Lemma is_subseq_snoc (xs ys : list Mark) (m : Mark) :
  is_subseq xs ys = true -> is_subseq (xs ++ [m]) (ys ++ [m]) = true.
Proof.
  revert xs. induction ys as [|y ys IH]; intros xs H.
  - destruct xs; [|discriminate H]. cbn. now rewrite mark_eqb_refl.
  - destruct xs as [|x xs].
    + cbn. destruct (mark_eqb m y).
      * apply is_subseq_nil.
      * apply (IH [] (is_subseq_nil ys)).
    + cbn in *. destruct (mark_eqb x y).
      * apply IH, H.
      * apply (IH (x :: xs) H).
Qed.

Lemma passed_next (k : nat) (m : Mark) (log : list Mark) :
  nth_error stages k = Some m ->
  passed k log = true -> passed (S k) (log ++ [m]) = true.
Proof.
  unfold passed. intros Hm H.
  do 4 (destruct k as [|k]; [injection Hm as <-; apply (is_subseq_snoc _ _ _ H)|]).
  destruct k; discriminate Hm.
Qed.

Lemma forward_nil : forward [].
Proof. intros pre m post H. destruct pre; discriminate H. Qed.

Lemma forward_snoc (log : list Mark) (m : Mark) :
  forward log -> passed (needs m) log = true -> forward (log ++ [m]).
Proof.
  intros Hf Hm pre m' post Heq.
  destruct post as [|x post _] using rev_ind.
  - apply app_inj_tail in Heq as [-> ->]. exact Hm.
  - change (pre ++ m' :: post ++ [x])%list
      with (pre ++ (m' :: post) ++ [x])%list in Heq.
    rewrite app_assoc in Heq. apply app_inj_tail in Heq as [Heq _].
    exact (Hf pre m' post Heq).
Qed.

Lemma consistent_start : consistent start [].
Proof.
  split; cbn; try (intros H; (lia || congruence)). apply forward_nil.
Qed.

# # # #

* _The problem_
Return every line above in which the string "rewrite" occurs.

* _Answer space_
  - destruct xs; [|discriminate H]. cbn. now rewrite mark_eqb_refl.
    rewrite app_assoc in Heq. apply app_inj_tail in Heq as [Heq _].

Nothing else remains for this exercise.